Exercise requirements —
In the entries below, count every line with the word "serial". Return only the count.

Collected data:
Lemma load_elf_name_maps name is_exe tramps rt tramps' rt' base entry0 : wf_map (VM rt) -> pages_below (VM rt) ->
  load_elf_name k lit name is_exe tramps rt = Ok (tramps', rt', base, entry0) ->
  exists phs mo, file_segments name phs /\ table rt' = table rt /\ (0 <= base /\ (is_exe = true -> base = X64ABIBASE)) /\ modules rt' = modules rt ++ [mo] /\ base_addr mo = base /\
    (image_ok is_exe base phs (VM rt) -> wf_map (VM rt') /\
     forall p, page_lookup (VM rt') p = with_image is_exe base phs (page_lookup (VM rt)) p).
Proof using QS.
  intros Hwf Hb H. unfold load_elf_name in H. destruct (_ =? -1); [done|]. apply bind_Ok_inv in H as (elf & Helf & H).
  destruct (load_elf_pages _ _ _ _ _ _ _ _ _ _ _ _ _ Hwf Hb H) as (elf' & cm & rt1 & phs & mo & Hmeta & Hphs & Ht & Hbase & Hm & Hba & Himg).
  exists phs, mo. split; [by exists elf, elf', rt, cm, rt1|]. do 4 (split; [done|]). intros Hok. by destruct (Himg Hok) as (H1 & _ & H2).
Qed.

Lemma populate_vtabletaken_kept rt rt' : populate_vtabletaken rt = Ok rt' -> kept rt rt'.
Proof using.
  unfold populate_vtabletaken. intros H. apply (foldM_kept id) in H; [exact H|]. intros rt1 s rt2 H1.
  apply bind_Ok_inv in H1 as ([rt3 p] & Hi & H1). apply bind_Ok_inv in H1 as (vtt & _ & H1). injection H1 as <-.
  apply intern_kept in Hi. etrans; [exact Hi|]. done.
Qed.

Variable string_at : Z -> cstring.
Variable word_at : Z -> Z.
Variable env_addr : nat -> Z.

(** What the program's start-up code finds at the stack pointer. *)
Definition stack_ready (argv envp : list cstring) (auxv : list auxv_t) (libc_base : Z) (d : load_data) (m : mem) (sp : Z) : Prop :=
  let stop := FourGB - 8 in
  let kept := List.filter (fun e => negb (skipped e)) auxv in
  let a_envp := sp + 8 + 8 * Z.of_nat (length argv) + 8 in
  let a_auxv := a_envp + 8 * Z.of_nat (length envp) + 8 in
  sp mod 16 = 0 /\ 0 < sp /\ sp + lt_stack_size d <= stop /\
  read64 m sp = Z.of_nat (length argv) /\
  (forall i s, argv !! i = Some s -> string_in sp stop m (sp + 8 + 8 * Z.of_nat i) s) /\
  (forall i s, envp !! i = Some s -> string_in sp stop m (a_envp + 8 * Z.of_nat i) s) /\
  (forall i e, kept !! i = Some e -> aux_in string_at word_at libc_base sp stop m (a_auxv + 16 * Z.of_nat i) e).

Lemma start_stack_ready argv envp auxv libc_base d m m' sp : Forall (entry_fits string_at word_at libc_base) auxv ->
  Z.of_nat (length argv) < 2 ^ 64 -> extract_elf_load_data string_at argv envp auxv = Ok d -> lt_stack_size d + 16 <= FourGB - 8 ->
  build_stack string_at word_at libc_base d (FourGB - 8) m = (m', sp) -> stack_ready argv envp auxv libc_base d m' sp.
Proof using.
  intros Haux Hargc Hd Hfit Hrun.
  destruct (build_stack_layout string_at word_at libc_base argv envp auxv (FourGB - 8) m Haux Hargc) as (d' & Hd' & H); [done|].
  rewrite Hd in Hd'. injection Hd' as <-. destruct (H Hfit) as (m2 & sp2 & Hrun2 & H1 & H2 & H3 & _ & H4 & H5 & _ & H6 & _ & H7 & _).
  rewrite Hrun in Hrun2. injection Hrun2 as <- <-. done.
Qed.

(** C40.  When [runtime_init] returns, and the segments of libc and of the
    program fit on pages of their own, the runtime has the two modules, the
    program at its fixed address; the page table is that of the empty sandbox
    with the segments of both files, at their protections, and is well formed;
    every slot that libc jumps through holds the entry point of the function
    it is for; and the stack is what the start-up code expects. *)
Theorem runtime_init_correct argv envp auxv m buf rt sp tcb libc_base libc_entry :
  (forall e, 0 <= entry e < 2 ^ 64) -> Forall (entry_fits string_at word_at libc_base) auxv -> Z.of_nat (length argv) < 2 ^ 64 ->
  runtime_init k lit string_at word_at env_addr argv envp auxv m buf = Ok (rt, sp, tcb, libc_base, libc_entry) ->
  exists d path vm0 phs1, extract_elf_load_data string_at argv envp auxv = Ok d /\
    libc_path env_addr d m buf = Ok path /\ file_segments (Some path) phs1 /\
    (forall p, page_lookup vm0 p = sandbox_page p) /\
    (lt_stack_size d + 16 <= FourGB - 8 -> stack_ready argv envp auxv libc_base d (osb rt) sp) /\
    (image_ok false libc_base phs1 vm0 ->
     exists vm1 phs2 m1 m2, file_segments (argv !! O) phs2 /\ modules rt = [m1; m2] /\ base_addr m1 = libc_base /\ base_addr m2 = X64ABIBASE /\
       (forall p, page_lookup vm1 p = with_image false libc_base phs1 sandbox_page p) /\
       Forall (fun ce => read64 (table rt) (TRAMP_PAGE + ce.1) = entry ce.2) libc_calls /\
       (image_ok true X64ABIBASE phs2 vm1 -> wf_map (VM rt) /\
        forall p, page_lookup (VM rt) p = with_image true X64ABIBASE phs2 (with_image false libc_base phs1 sandbox_page) p)).
Proof using QS.
  intros He Haux Hargc H. unfold runtime_init in H.
  apply bind_Ok_inv in H as (d & Hd & H). apply bind_Ok_inv in H as (vm & Hctor & H).
  apply bind_Ok_inv in H as ([vm0 stack] & Hbox & H). apply bind_Ok_inv in H as ([tb tbl] & _ & H).
  apply bind_Ok_inv in H as (tcb' & _ & H). apply bind_Ok_inv in H as ([] & _ & H).
  apply bind_Ok_inv in H as ([[[tr1 rt1] lb] le] & Hlibc & H). apply bind_Ok_inv in H as (rt2 & Hvt & H).
  apply bind_Ok_inv in H as ([[[tr2 rt3] eb] ee] & Hexe & H).
  destruct (build_stack string_at word_at lb d stack (osb rt3)) as [m' sp'] eqn:Hst. injection H as <- -> -> -> ->.
  destruct (sandbox_pages vm vm0 stack Hctor Hbox) as (-> & Hwf0 & Hlk0 & Hb0).
  unfold load_libc in Hlibc. apply bind_Ok_inv in Hlibc as (path & Hpath & Hlibc).
  set (rt0 := globals {{ VM := vm0 }} {{ table := install_trampolines tbl }} {{ osb := m }}) in *.
  assert (Hwf0' : wf_map (VM rt0)) by exact Hwf0. assert (Hb0' : pages_below (VM rt0)) by exact Hb0.
  destruct (load_elf_name_maps _ _ _ _ _ _ _ _ Hwf0' Hb0' Hlibc) as (phs1 & m1 & Hf1 & Ht1 & [Hlb _] & Hm1 & Hba1 & Himg1).
  exists d, path, vm0, phs1. do 3 (split; [done|]). split; [exact Hlk0|]. split.
  { intros Hfit. eapply start_stack_ready; try done. }
  intros Hok1. destruct (Himg1 Hok1) as [Hwf1 Hlk1]. destruct (populate_vtabletaken_kept _ _ Hvt) as [KV Km Kt _].
  pose proof (with_image_below _ _ _ _ _ Hlb Hb0' Hok1 Hlk1) as Hb1. rewrite <- KV in Hwf1, Hb1.
  destruct (load_elf_name_maps _ _ _ _ _ _ _ _ Hwf1 Hb1 Hexe) as (phs2 & m2 & Hf2 & Ht2 & [_ Heb] & Hm2 & Hba2 & Himg2).
  assert (Hlk1' : forall p, page_lookup (VM rt1) p = with_image false libc_base phs1 sandbox_page p).
  { intros p. rewrite Hlk1. unfold with_image. destruct (seg_at _ _ _ p); [done|]. apply Hlk0. }
  exists (VM rt1), phs2, m1, m2. specialize (Heb eq_refl). subst eb. split; [done|]. split_and!.
  - change (modules rt3 = [m1; m2]). by rewrite Hm2, Km, Hm1.
  - done.
  - by rewrite Hba2.
  - done.
  - assert (Htbl : table rt3 = install_trampolines tbl) by (rewrite Ht2, Kt, Ht1; reflexivity).
    change (Forall (fun ce => read64 (table rt3) (TRAMP_PAGE + ce.1) = entry ce.2) libc_calls). rewrite Htbl. by apply install_trampolines_slots.
  - intros Hok2. rewrite <- KV in Hok2. destruct (Himg2 Hok2) as [Hwf2 Hlk2]. split; [exact Hwf2|].
    intros p. etrans; [apply Hlk2|]. unfold with_image at 1 2. destruct (seg_at _ _ phs2 p); [done|]. by rewrite KV.
Qed.
End start.

(** ** The theorems on a small system *)

(** A program with one segment at its fixed address; the library is
    [sample_file]. *)
Definition exe_file : list Z :=
  replicate 16 0 ++ le_bytes 2 3 ++ le_bytes 2 62 ++ le_bytes 4 1 ++ le_bytes 8 0 ++ le_bytes 8 64 ++ le_bytes 8 0 ++
  le_bytes 4 0 ++ le_bytes 2 64 ++ le_bytes 2 56 ++ le_bytes 2 1 ++ le_bytes 2 64 ++ le_bytes 2 0 ++ le_bytes 2 0 ++
  le_bytes 4 1 ++ le_bytes 4 6 ++ le_bytes 8 0 ++ le_bytes 8 0x400000 ++ le_bytes 8 0 ++ le_bytes 8 16 ++ le_bytes 8 4096 ++
  le_bytes 8 4096.

Definition small_system : answers := {|
  k_mmap a _ _ _ _ _ := if a =? 0 then 0x7f0000000000 else a;
  k_munmap _ _ := 0; k_madvise _ _ := 0; k_arch_prctl _ _ := 0;
  k_open name := if bool_decide (name = Some (bytes_of "/h/MCFI/toolchain/lib/libc.so")) then 3 else 4;
  k_file fd := Some (if fd =? 3 then sample_file else exe_file);
  k_opened _ _ := []; k_ftruncate _ _ := 0; k_segment _ _ := as_asked |}.

#[local] Instance entries : Entries := fun _ => 0x500000.
#[local] Existing Instance utils_qsort.

Definition sample_start : res (runtime * Z * TCB * Z * Z) :=
  runtime_init small_system 0 (fun _ => []) (fun p => p) (fun _ => 0x7ff000) [bytes_of "/bin/x"] [bytes_of "HOME=/h"] []
    (fun _ => 7) 0x1000.

Lemma runtime_init_witness : exists rt sp tcb libc_base libc_entry, sample_start = Ok (rt, sp, tcb, libc_base, libc_entry) /\
  sp mod 16 = 0 /\ read64 (osb rt) sp = 1.
Proof.
  assert (Hok : match sample_start with Ok _ => true | _ => false end = true) by (vm_compute; reflexivity).
  destruct sample_start as [[[[[rt sp] tcb] lb] le]| | |] eqn:Hrun; [|discriminate Hok..].
  exists rt, sp, tcb, lb, le. split; [reflexivity|].
  destruct (runtime_init_correct small_system 0 (fun _ => []) (fun p => p) (fun _ => 0x7ff000) [bytes_of "/bin/x"] [bytes_of "HOME=/h"] []
    (fun _ => 7) 0x1000 rt sp tcb lb le) as (d & path & vm0 & phs1 & Hd & _ & _ & _ & Hst & _).
  - intros e. unfold entry, entries. lia.
  - constructor.
  - cbn. lia.
  - exact Hrun.
  - destruct Hst as (H1 & _ & _ & H2 & _); [|split; [exact H1|exact H2]].
    vm_compute in Hd. injection Hd as <-. vm_compute. discriminate.
Defined.
(* ===== verification/Entry.v ===== *)
(** * Entry and exit of the runtime ([runtime_interface.S]; [mcfi.s] and [trampolines.h] of libc)

    The assembly between the sandbox and the C code: a thread leaves the
    sandbox through a stub or a trampoline, its context is saved in its
    control block, it switches to the stack of the runtime, takes the lock and
    calls the C function; then all is undone and the thread goes on at the
    address of [continuation].  The system has any number of threads, whose
    steps come in any order: a step is one instruction, or a step of the C code
    ([CCode], what the rest of this library models as one transition), or
    whatever the sandboxed code does.  The control block is the memory at the
    base of [%fs], which is the thread's own. *)

From S2P Require Import Prelude Table Start.

(** ** The processor *)
Inductive reg : Set :=
  | RAX | RBX | RCX | RDX | RDI | RSI | RBP | RSP | R8 | R9 | R10 | R11 | R12 | R13 | R14 | R15.

#[export] Instance reg_eq_dec : EqDecision reg.
Proof. solve_decision. Defined.

(** A vector register is its two halves. *)
Record cpu : Type := Cpu {
  gpr : reg -> Z;
  xmm : Z -> Z * Z;
  mxcsr : Z;
  fcw : Z;
  zf : bool;
}.

Definition set_gpr (c : cpu) (r : reg) (v : Z) : cpu :=
  Cpu (fun q => if decide (q = r) then v else gpr c q) (xmm c) (mxcsr c) (fcw c) (zf c).

Definition set_xmm (c : cpu) (i v : Z) : cpu :=
  Cpu (gpr c) (fun k => if k =? i then (v, 0) else xmm c k) (mxcsr c) (fcw c) (zf c).

Definition set_mxcsr (c : cpu) (v : Z) : cpu := Cpu (gpr c) (xmm c) v (fcw c) (zf c).
Definition set_fcw (c : cpu) (v : Z) : cpu := Cpu (gpr c) (xmm c) (mxcsr c) v (zf c).
Definition set_zf (c : cpu) (b : bool) : cpu := Cpu (gpr c) (xmm c) (mxcsr c) (fcw c) b.

(** ** The control block *)
Definition SELF : Z := 0x08.
Definition THREAD_ESCAPES : Z := 0x10.
Definition IN_SYSCALL : Z := 0x18.
Definition CONTINUATION : Z := 0x20.
Definition USER_CTX : Z := 0x30.
Definition FCW : Z := 0x80.
Definition MXCSR : Z := 0x88.

(** ** Instructions, with memory operands at [%fs] unless they say otherwise *)
Inductive instr : Set :=
  | movq_store (r : reg) (off : Z)        (* movq %r, %fs:off *)
  | movq_load (off : Z) (r : reg)
  | movx_store (i off : Z)                (* movq %xmm_i, %fs:off *)
  | movx_load (off i : Z)
  | stmxcsr (off : Z)
  | ldmxcsr (off : Z)
  | fnstcw (off : Z)
  | fldcw (off : Z)
  | movb_store (v off : Z)                (* movb $v, %fs:off *)
  | movq_imm (v : Z) (r : reg)            (* leaq 1f(%rip), %r *)
  | movq (src dst : reg)
  | addq (v : Z) (r : reg)
  | subl (v : Z) (r : reg)
  | subl_mem (v off : Z)                  (* subl $v, %fs:off *)
  | popq (r : reg)
  | movb (v : Z) (r : reg)                (* movb $v, the low byte of %r *)
  | xchgb (r : reg)                       (* lock xchgb, the low byte of %r, locked(%rip) *)
  | testb (r : reg)
  | jnz (back : nat)                      (* to the instruction this far before *)
  | callq                                 (* the C function *)
  | jmpq_gs (e : entry_point)             (* through the slot of the trampoline *)
  | jmpq_fs (off : Z).

(** ** The code *)
Definition spin_lock : list instr := [movb 1 R11; xchgb R11; testb R11; jnz 3].
Definition spin_unlock : list instr := [movb 0 R11; xchgb R11].
Definition switch_runtime_stack : list instr := [movq_load SELF RSP; addq 0xffc0 RSP].
Definition atomic_incr_thread_escapes : list instr :=
  [movq_load THREAD_ESCAPES RAX; addq 1 RAX; movq_store RAX THREAD_ESCAPES].

Definition save_regs : list instr :=
  [movq_store RAX USER_CTX; movq_store RCX (USER_CTX + 0x10); movq_store RDX (USER_CTX + 0x18);
   movq_store RDI (USER_CTX + 0x20); movq_store RSI (USER_CTX + 0x28); movq_store RSP (USER_CTX + 0x38);
   movq_store R8 (USER_CTX + 0x40); movq_store R9 (USER_CTX + 0x48); movq_store R10 (USER_CTX + 0x50)].

Definition save_xmms : list instr :=
  [movx_store 0 (USER_CTX + 0x90); movx_store 1 (USER_CTX + 0x98); movx_store 2 (USER_CTX + 0xa0);
   movx_store 3 (USER_CTX + 0xa8); movx_store 4 (USER_CTX + 0xb0); movx_store 5 (USER_CTX + 0xb8);
   movx_store 6 (USER_CTX + 0xc0); movx_store 7 (USER_CTX + 0xc8)].

Definition restore_regs : list instr :=
  [movq_load USER_CTX RAX; movq_load (USER_CTX + 0x10) RCX; movq_load (USER_CTX + 0x18) RDX;
   movq_load (USER_CTX + 0x20) RDI; movq_load (USER_CTX + 0x28) RSI; movq_load (USER_CTX + 0x38) RSP;
   movq_load (USER_CTX + 0x40) R8; movq_load (USER_CTX + 0x48) R9; movq_load (USER_CTX + 0x50) R10;
   movq_load (USER_CTX + 0x58) R11].

Definition restore_xmms : list instr :=
  [movx_load (USER_CTX + 0x90) 0; movx_load (USER_CTX + 0x98) 1; movx_load (USER_CTX + 0xa0) 2;
   movx_load (USER_CTX + 0xa8) 3; movx_load (USER_CTX + 0xb0) 4; movx_load (USER_CTX + 0xb8) 5;
   movx_load (USER_CTX + 0xc0) 6; movx_load (USER_CTX + 0xc8) 7].

(** The parts of a macro before the lock and after the release. *)
Definition before_patch : list instr :=
  [movb_store 1 IN_SYSCALL] ++ save_regs ++ save_xmms ++ [stmxcsr (USER_CTX + MXCSR); fnstcw (USER_CTX + FCW)] ++
  atomic_incr_thread_escapes ++ switch_runtime_stack ++ [movq R11 RDI].

Definition after_patch : list instr :=
  restore_regs ++ restore_xmms ++ [fldcw (USER_CTX + FCW); ldmxcsr (USER_CTX + MXCSR); movb_store 0 IN_SYSCALL].

Definition save_context : list instr := [movq_store RSP (USER_CTX + 0x38)].
Definition restore_context : list instr := [movq_load (USER_CTX + 0x38) RSP].

Definition before_function : list instr :=
  [movb_store 1 IN_SYSCALL] ++ save_context ++ atomic_incr_thread_escapes ++ switch_runtime_stack.

Definition after_function : list instr := restore_context ++ [movb_store 0 IN_SYSCALL].

Definition online_patched (e : entry_point) : bool :=
  match e with runtime_patch_call | runtime_patch_entry => true | _ => false end.

Definition before (e : entry_point) : list instr := if online_patched e then before_patch else before_function.
Definition after (e : entry_point) : list instr := if online_patched e then after_patch else after_function.

(** [online_patch] and [runtime_function]. *)
Definition runtime_code (e : entry_point) : list instr :=
  before e ++ spin_lock ++ [callq] ++ spin_unlock ++ after e ++ [jmpq_fs CONTINUATION].

(** The stubs of libc; the trampoline of an entry, with the address after it. *)
Inductive stub : Set := __patch_call | __patch_at | __patch_entry | TRAMP_CALL (e : entry_point) (label : Z).

Definition stub_code (s : stub) : list instr :=
  match s with
  | __patch_call =>
    [movq_store R11 0x88; popq R11; movq_store R11 0x20; subl_mem 5 0x20; jmpq_gs runtime_patch_call]
  | __patch_at => [popq RDI; movq_store RDI 0x20; jmpq_gs runtime_patch_at]
  | __patch_entry => [popq R11; subl 5 R11; movq_store R11 0x20; jmpq_gs runtime_patch_entry]
  | TRAMP_CALL e label => [movq_imm label R11; movq_store R11 0x20; jmpq_gs e]
  end.

(** ** Threads *)

(** The processor, the control block, the thread's stack in the sandbox. *)
Record context : Type := Context_ { ctx_cpu : cpu; tcb : mem; stack : mem }.

(** An instruction that neither jumps nor calls; the lock before and after. *)
Definition exec (i : instr) (lock : Z) (x : context) : Z * context :=
  let '(Context_ c t s) := x in
  match i with
  | movq_store r off => (lock, Context_ c (write_le 8 t off (gpr c r)) s)
  | movq_load off r => (lock, Context_ (set_gpr c r (read_le 8 t off)) t s)
  | movx_store k off => (lock, Context_ c (write_le 8 t off (xmm c k).1) s)
  | movx_load off k => (lock, Context_ (set_xmm c k (read_le 8 t off)) t s)
  | stmxcsr off => (lock, Context_ c (write_le 4 t off (mxcsr c)) s)
  | ldmxcsr off => (lock, Context_ (set_mxcsr c (read_le 4 t off)) t s)
  | fnstcw off => (lock, Context_ c (write_le 2 t off (fcw c)) s)
  | fldcw off => (lock, Context_ (set_fcw c (read_le 2 t off)) t s)
  | movb_store v off => (lock, Context_ c (write_le 1 t off v) s)
  | movq_imm v r => (lock, Context_ (set_gpr c r v) t s)
  | movq src dst => (lock, Context_ (set_gpr c dst (gpr c src)) t s)
  | addq v r => (lock, Context_ (set_gpr c r (u64 (gpr c r + v))) t s)
  | subl v r => (lock, Context_ (set_gpr c r (u32 (gpr c r - v))) t s)
  | subl_mem v off => (lock, Context_ c (write_le 4 t off (u32 (read_le 4 t off - v))) s)
  | popq r => (lock, Context_ (set_gpr (set_gpr c RSP (u64 (gpr c RSP + 8))) r (read_le 8 s (gpr c RSP))) t s)
  | movb v r => (lock, Context_ (set_gpr c r (gpr c r / 256 * 256 + v)) t s)
  | xchgb r => (gpr c r mod 256, Context_ (set_gpr c r (gpr c r / 256 * 256 + lock)) t s)
  | testb r => (lock, Context_ (set_zf c (gpr c r mod 256 =? 0)) t s)
  | jnz _ | callq | jmpq_gs _ | jmpq_fs _ => (lock, x)
  end.

(** The first instructions of the program: [runtime_init] is called on the
    stack of the kernel and returns the stack of the sandbox. *)
Definition _start (runtime_init : Z -> Z -> cpu -> cpu * Z) (stk : mem) (c : cpu) : cpu * Z :=
  let c := set_gpr c RBP 0 in
  let c := set_gpr c RDI (read_le 8 stk (gpr c RSP)) in
  let c := set_gpr c RSI (u64 (gpr c RSP + 8)) in
  let '(c, libc_entry) := runtime_init (gpr c RDI) (gpr c RSI) c in
  let c := set_gpr c RSP (u32 (gpr c RAX)) in
  let c := set_gpr c RAX 0 in
  let c := set_gpr c RDI 0 in
  let c := set_gpr c RDI 0 in
  (c, libc_entry).

(** ** The system *)

(** The C code: its state, what is inside a call, the answer, and whether the
    call has ended the program ([quit], or a fault). *)
Class CCode : Type := {
  shared : Type;
  local : Type;
  enter : entry_point -> (reg -> Z) -> local;
  cstep : local -> shared -> local -> shared -> Prop;
  answer : local -> option Z;
  ended : local -> bool;
}.

Section system.
Context `{C : CCode}.

Inductive location : Type :=
  | Sandbox (rip : Z)
  | Stub (s : stub) (pc : nat)
  | Runtime (e : entry_point) (pc : nat)
  | InC (e : entry_point) (args : reg -> Z) (l : local).

Record thread : Type := Thread { loc : location; ctx : context }.

Record system : Type := System { threads : list thread; locked : Z; state : shared }.

(** What the compiler of the runtime promises of a C function: the registers
    that a function keeps, and the control block but for the word that the
    program owns. *)
Definition kept (r : reg) : bool :=
  match r with RBX | RBP | RSP | R12 | R13 | R14 | R15 => true | _ => false end.

Definition returned (rv : Z) (x x' : context) : Prop :=
  gpr (ctx_cpu x') RAX = rv /\ (forall r, kept r = true -> gpr (ctx_cpu x') r = gpr (ctx_cpu x) r) /\
  mxcsr (ctx_cpu x') = mxcsr (ctx_cpu x) /\ fcw (ctx_cpu x') = fcw (ctx_cpu x) /\
  (forall a, 8 <= a < 0x100 -> tcb x' a = tcb x a) /\ mem_ok (tcb x') /\ stack x' = stack x.

(** A thread in the sandbox does anything, and leaves by a stub. *)
Definition left_sandbox (l : location) : Prop :=
  match l with Sandbox _ => True | Stub _ pc => pc = O | _ => False end.

(** One step of one thread; the label is the call that returns, if one does. *)
Inductive thread_step : thread -> Z -> shared -> option (entry_point * (reg -> Z) * Z) -> thread -> Z -> shared -> Prop :=
  | step_user rip x l x' k s : left_sandbox l -> mem_ok (tcb x') ->
      thread_step (Thread (Sandbox rip) x) k s None (Thread l x') k s
  | step_stub b pc i x k x' s : stub_code b !! pc = Some i ->
      match i with jmpq_gs _ => False | _ => exec i k x = (k, x') end ->
      thread_step (Thread (Stub b pc) x) k s None (Thread (Stub b (S pc)) x') k s
  | step_jump b pc e x k s : stub_code b !! pc = Some (jmpq_gs e) ->
      thread_step (Thread (Stub b pc) x) k s None (Thread (Runtime e 0) x) k s
  | step_instr e pc i x k k' x' s : runtime_code e !! pc = Some i ->
      match i with callq | jnz _ | jmpq_fs _ => False | _ => exec i k x = (k', x') end ->
      thread_step (Thread (Runtime e pc) x) k s None (Thread (Runtime e (S pc)) x') k' s
  | step_jnz e pc back x k s : runtime_code e !! pc = Some (jnz back) ->
      thread_step (Thread (Runtime e pc) x) k s None
        (Thread (Runtime e (if zf (ctx_cpu x) then S pc else pc - back)) x) k s
  | step_callq e pc x k s : runtime_code e !! pc = Some callq ->
      thread_step (Thread (Runtime e pc) x) k s None
        (Thread (InC e (gpr (ctx_cpu x)) (enter e (gpr (ctx_cpu x)))) x) k s
  | step_c e args l l' x k s s' : answer l = None -> cstep l s l' s' ->
      thread_step (Thread (InC e args l) x) k s None (Thread (InC e args l') x) k s'
  | step_ret e args l rv x x' pc k s : answer l = Some rv -> returned rv x x' -> runtime_code e !! pc = Some callq ->
      thread_step (Thread (InC e args l) x) k s (Some (e, args, rv)) (Thread (Runtime e (S pc)) x') k s
  | step_exit e pc off x k s : runtime_code e !! pc = Some (jmpq_fs off) ->
      thread_step (Thread (Runtime e pc) x) k s None (Thread (Sandbox (read_le 8 (tcb x) off)) x) k s.

Inductive step : system -> option (entry_point * (reg -> Z) * Z) -> system -> Prop :=
  | step_thread i ts th th' k k' s s' lab : ts !! i = Some th -> thread_step th k s lab th' k' s' ->
      step (System ts k s) lab (System (<[i := th']> ts) k' s').

(** A run, with the calls in the order in which they return. *)
Inductive runs (c : system) : list (entry_point * (reg -> Z) * Z) -> system -> Prop :=
  | runs_none : runs c [] c
  | runs_step log c1 lab c2 : runs c log c1 -> step c1 lab c2 -> runs c (log ++ option_list lab) c2.

(** ** The specification: one whole call after another *)
Inductive inside : local -> shared -> local -> shared -> Prop :=
  | inside_here l s : inside l s l s
  | inside_step l s l1 s1 l2 s2 : inside l s l1 s1 -> answer l1 = None -> cstep l1 s1 l2 s2 -> inside l s l2 s2.

Inductive serial (s : shared) : list (entry_point * (reg -> Z) * Z) -> shared -> Prop :=
  | serial_none : serial s [] s
  | serial_call log s1 e args rv l s2 : serial s log s1 -> inside (enter e args) s1 l s2 -> answer l = Some rv ->
      serial s (log ++ [(e, args, rv)]) s2.
End system.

Written answer —
4